### About this exercise
From the entries below, copy every line that holds the word "database".

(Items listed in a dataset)
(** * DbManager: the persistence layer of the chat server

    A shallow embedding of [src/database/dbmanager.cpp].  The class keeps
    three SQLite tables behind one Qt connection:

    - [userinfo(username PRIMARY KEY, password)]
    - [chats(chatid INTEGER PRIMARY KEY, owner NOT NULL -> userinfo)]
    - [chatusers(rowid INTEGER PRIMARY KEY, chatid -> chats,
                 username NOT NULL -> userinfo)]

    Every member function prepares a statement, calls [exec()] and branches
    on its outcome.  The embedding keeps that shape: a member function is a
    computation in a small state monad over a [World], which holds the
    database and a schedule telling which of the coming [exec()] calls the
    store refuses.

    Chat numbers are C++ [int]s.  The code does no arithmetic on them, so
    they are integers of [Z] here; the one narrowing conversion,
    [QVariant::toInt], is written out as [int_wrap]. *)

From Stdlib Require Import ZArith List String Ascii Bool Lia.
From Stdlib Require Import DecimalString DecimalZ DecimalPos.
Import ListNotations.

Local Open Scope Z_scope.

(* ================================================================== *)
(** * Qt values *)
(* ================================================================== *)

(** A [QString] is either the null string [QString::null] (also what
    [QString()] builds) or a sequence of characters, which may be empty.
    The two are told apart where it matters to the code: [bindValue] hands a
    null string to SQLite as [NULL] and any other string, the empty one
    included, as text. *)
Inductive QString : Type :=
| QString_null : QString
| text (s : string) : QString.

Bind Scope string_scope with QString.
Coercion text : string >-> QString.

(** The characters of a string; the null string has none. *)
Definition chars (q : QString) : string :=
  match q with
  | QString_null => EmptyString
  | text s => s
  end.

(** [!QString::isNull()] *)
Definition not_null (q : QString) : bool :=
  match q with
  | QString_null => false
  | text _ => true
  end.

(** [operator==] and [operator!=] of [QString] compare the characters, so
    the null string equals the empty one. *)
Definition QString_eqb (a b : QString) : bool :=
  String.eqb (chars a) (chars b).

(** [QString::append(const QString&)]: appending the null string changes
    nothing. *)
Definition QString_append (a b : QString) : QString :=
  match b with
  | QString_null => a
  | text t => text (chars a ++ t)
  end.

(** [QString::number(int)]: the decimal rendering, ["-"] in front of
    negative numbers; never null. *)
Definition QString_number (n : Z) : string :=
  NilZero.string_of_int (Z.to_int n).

### Solution
    A shallow embedding of [src/database/dbmanager.cpp].  The class keeps
    database and a schedule telling which of the coming [exec()] calls the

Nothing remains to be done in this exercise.